§ **DATA FOR THIS TASK**:
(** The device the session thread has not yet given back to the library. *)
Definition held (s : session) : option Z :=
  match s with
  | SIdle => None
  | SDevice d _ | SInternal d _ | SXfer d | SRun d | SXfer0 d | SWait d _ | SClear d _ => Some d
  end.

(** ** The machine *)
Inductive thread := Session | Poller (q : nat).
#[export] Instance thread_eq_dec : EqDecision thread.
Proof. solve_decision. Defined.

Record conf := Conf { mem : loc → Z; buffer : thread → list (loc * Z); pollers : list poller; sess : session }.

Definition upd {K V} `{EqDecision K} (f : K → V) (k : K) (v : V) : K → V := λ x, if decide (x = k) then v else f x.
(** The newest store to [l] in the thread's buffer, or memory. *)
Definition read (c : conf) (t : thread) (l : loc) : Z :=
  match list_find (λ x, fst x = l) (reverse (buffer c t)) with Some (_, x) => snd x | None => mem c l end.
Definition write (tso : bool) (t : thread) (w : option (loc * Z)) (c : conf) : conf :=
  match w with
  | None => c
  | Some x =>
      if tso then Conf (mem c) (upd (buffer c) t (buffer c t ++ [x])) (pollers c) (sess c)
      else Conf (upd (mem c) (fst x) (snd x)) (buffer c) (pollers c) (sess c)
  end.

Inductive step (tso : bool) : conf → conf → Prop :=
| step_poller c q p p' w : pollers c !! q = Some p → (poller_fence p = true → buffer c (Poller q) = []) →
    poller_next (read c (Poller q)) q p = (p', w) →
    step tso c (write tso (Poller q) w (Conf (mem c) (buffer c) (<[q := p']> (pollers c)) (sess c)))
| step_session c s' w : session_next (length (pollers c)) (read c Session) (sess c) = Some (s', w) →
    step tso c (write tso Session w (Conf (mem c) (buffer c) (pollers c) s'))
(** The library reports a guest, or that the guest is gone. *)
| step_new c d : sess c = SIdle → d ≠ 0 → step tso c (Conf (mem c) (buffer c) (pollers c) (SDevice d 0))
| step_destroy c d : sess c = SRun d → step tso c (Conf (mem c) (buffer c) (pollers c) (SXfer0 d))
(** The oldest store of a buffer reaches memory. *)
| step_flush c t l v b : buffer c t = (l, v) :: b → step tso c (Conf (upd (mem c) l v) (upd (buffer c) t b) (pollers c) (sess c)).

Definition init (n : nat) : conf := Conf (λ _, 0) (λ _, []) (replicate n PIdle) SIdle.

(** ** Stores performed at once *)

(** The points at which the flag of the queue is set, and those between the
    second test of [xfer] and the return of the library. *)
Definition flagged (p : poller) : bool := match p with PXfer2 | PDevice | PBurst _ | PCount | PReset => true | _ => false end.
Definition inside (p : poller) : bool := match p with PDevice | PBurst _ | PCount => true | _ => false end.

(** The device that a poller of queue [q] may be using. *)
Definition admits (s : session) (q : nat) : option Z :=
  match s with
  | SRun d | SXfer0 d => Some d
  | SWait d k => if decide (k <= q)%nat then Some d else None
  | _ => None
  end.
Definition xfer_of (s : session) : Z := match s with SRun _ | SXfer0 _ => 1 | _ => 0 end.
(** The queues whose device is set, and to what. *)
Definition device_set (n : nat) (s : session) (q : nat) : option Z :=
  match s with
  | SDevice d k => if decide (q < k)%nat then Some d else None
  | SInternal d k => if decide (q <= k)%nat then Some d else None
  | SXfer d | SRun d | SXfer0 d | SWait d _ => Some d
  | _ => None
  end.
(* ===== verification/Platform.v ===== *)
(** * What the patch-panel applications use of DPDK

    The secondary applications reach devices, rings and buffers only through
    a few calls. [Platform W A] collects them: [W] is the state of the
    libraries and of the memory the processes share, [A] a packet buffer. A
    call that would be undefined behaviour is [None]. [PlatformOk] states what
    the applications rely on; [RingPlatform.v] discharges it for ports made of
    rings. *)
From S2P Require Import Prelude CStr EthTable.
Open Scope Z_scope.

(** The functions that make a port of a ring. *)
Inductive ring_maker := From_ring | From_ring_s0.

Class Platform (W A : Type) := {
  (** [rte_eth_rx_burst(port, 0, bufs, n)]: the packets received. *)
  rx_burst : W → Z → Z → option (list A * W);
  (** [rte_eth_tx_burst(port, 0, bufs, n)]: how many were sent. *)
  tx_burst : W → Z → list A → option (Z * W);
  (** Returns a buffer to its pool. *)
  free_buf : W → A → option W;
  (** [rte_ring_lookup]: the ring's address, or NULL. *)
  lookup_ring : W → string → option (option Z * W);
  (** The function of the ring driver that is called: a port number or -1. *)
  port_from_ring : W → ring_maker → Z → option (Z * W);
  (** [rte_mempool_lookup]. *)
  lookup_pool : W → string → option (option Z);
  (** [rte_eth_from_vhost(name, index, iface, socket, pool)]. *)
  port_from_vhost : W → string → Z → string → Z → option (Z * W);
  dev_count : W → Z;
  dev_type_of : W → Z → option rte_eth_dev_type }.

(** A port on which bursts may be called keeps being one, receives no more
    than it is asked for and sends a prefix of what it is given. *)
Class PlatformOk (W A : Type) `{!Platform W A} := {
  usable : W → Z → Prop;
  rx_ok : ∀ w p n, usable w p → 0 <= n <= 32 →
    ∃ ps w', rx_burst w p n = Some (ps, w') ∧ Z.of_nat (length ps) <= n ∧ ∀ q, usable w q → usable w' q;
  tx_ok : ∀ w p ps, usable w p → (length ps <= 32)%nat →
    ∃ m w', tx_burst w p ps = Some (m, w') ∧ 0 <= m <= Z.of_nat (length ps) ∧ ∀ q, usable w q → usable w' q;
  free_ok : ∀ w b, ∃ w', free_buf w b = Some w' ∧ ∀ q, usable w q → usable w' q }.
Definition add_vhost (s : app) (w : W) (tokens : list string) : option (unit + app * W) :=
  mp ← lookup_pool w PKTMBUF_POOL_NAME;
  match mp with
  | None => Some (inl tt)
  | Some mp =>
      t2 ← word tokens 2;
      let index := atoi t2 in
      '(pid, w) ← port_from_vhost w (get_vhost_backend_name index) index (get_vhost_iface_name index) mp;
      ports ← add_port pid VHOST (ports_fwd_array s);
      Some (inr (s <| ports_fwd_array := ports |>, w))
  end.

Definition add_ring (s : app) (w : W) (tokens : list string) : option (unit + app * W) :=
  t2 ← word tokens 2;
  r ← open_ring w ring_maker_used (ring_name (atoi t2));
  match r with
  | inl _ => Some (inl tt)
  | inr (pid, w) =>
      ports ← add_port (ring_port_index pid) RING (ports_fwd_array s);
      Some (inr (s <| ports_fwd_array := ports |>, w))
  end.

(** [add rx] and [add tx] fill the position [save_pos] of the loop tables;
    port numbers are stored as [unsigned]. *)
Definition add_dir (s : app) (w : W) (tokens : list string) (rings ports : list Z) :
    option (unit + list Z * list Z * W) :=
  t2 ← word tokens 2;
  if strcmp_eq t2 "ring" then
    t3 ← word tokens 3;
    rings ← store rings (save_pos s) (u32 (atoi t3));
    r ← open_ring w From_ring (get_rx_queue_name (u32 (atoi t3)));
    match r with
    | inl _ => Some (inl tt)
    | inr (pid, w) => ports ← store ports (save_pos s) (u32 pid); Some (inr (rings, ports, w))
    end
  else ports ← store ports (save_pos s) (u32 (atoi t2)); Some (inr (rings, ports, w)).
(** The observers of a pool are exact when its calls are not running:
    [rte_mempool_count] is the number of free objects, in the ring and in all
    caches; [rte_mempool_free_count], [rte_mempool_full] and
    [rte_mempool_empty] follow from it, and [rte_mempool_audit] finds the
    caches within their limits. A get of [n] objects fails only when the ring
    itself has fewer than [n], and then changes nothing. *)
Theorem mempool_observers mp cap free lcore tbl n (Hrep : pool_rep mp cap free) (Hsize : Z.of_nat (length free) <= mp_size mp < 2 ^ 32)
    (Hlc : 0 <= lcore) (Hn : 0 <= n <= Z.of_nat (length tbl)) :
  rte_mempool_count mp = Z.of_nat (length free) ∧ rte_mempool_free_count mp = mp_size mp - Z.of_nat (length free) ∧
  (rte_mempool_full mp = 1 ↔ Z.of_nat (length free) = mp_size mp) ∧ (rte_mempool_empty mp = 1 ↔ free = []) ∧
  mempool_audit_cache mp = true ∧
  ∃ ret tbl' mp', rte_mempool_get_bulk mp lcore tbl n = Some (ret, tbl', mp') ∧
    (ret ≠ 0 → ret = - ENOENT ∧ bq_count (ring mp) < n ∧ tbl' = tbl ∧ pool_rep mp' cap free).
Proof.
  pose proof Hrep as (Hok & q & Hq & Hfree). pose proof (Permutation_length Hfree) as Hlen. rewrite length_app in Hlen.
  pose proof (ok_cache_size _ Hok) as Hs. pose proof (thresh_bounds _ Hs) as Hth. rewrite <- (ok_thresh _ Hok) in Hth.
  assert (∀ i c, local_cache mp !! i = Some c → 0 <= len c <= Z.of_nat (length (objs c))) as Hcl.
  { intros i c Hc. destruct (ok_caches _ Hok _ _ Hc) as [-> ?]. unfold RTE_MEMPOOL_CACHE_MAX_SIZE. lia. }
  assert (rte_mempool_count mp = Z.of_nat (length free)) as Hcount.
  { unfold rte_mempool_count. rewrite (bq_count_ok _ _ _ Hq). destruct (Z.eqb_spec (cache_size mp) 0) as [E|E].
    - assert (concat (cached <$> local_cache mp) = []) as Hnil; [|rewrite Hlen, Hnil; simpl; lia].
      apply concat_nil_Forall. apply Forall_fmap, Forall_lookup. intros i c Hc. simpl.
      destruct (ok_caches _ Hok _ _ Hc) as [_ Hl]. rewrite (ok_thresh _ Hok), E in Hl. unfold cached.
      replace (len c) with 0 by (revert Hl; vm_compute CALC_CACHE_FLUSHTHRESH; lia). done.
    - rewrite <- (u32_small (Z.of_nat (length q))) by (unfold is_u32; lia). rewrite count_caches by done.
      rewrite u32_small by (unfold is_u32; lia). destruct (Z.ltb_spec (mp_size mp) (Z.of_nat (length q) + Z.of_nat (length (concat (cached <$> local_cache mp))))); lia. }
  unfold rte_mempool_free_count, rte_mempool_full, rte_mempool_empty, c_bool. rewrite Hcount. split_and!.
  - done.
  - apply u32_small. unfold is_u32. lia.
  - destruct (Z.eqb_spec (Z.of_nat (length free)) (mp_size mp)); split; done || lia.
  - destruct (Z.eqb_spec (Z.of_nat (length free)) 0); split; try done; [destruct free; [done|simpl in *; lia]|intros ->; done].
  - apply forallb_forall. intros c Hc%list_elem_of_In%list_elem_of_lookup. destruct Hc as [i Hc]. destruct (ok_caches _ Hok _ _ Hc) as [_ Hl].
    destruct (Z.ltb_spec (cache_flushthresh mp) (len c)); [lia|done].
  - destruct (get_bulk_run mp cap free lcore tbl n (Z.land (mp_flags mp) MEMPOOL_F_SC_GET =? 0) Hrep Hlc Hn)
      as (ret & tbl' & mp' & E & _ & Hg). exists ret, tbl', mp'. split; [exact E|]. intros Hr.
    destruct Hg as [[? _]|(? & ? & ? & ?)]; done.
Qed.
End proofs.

§ **TASK INSTRUCTIONS**:
Collect, from the material above, every line containing the word "Hrep".

§ **RESULT BELOW**:
Theorem mempool_observers mp cap free lcore tbl n (Hrep : pool_rep mp cap free) (Hsize : Z.of_nat (length free) <= mp_size mp < 2 ^ 32)
  pose proof Hrep as (Hok & q & Hq & Hfree). pose proof (Permutation_length Hfree) as Hlen. rewrite length_app in Hlen.
  - destruct (get_bulk_run mp cap free lcore tbl n (Z.land (mp_flags mp) MEMPOOL_F_SC_GET =? 0) Hrep Hlc Hn)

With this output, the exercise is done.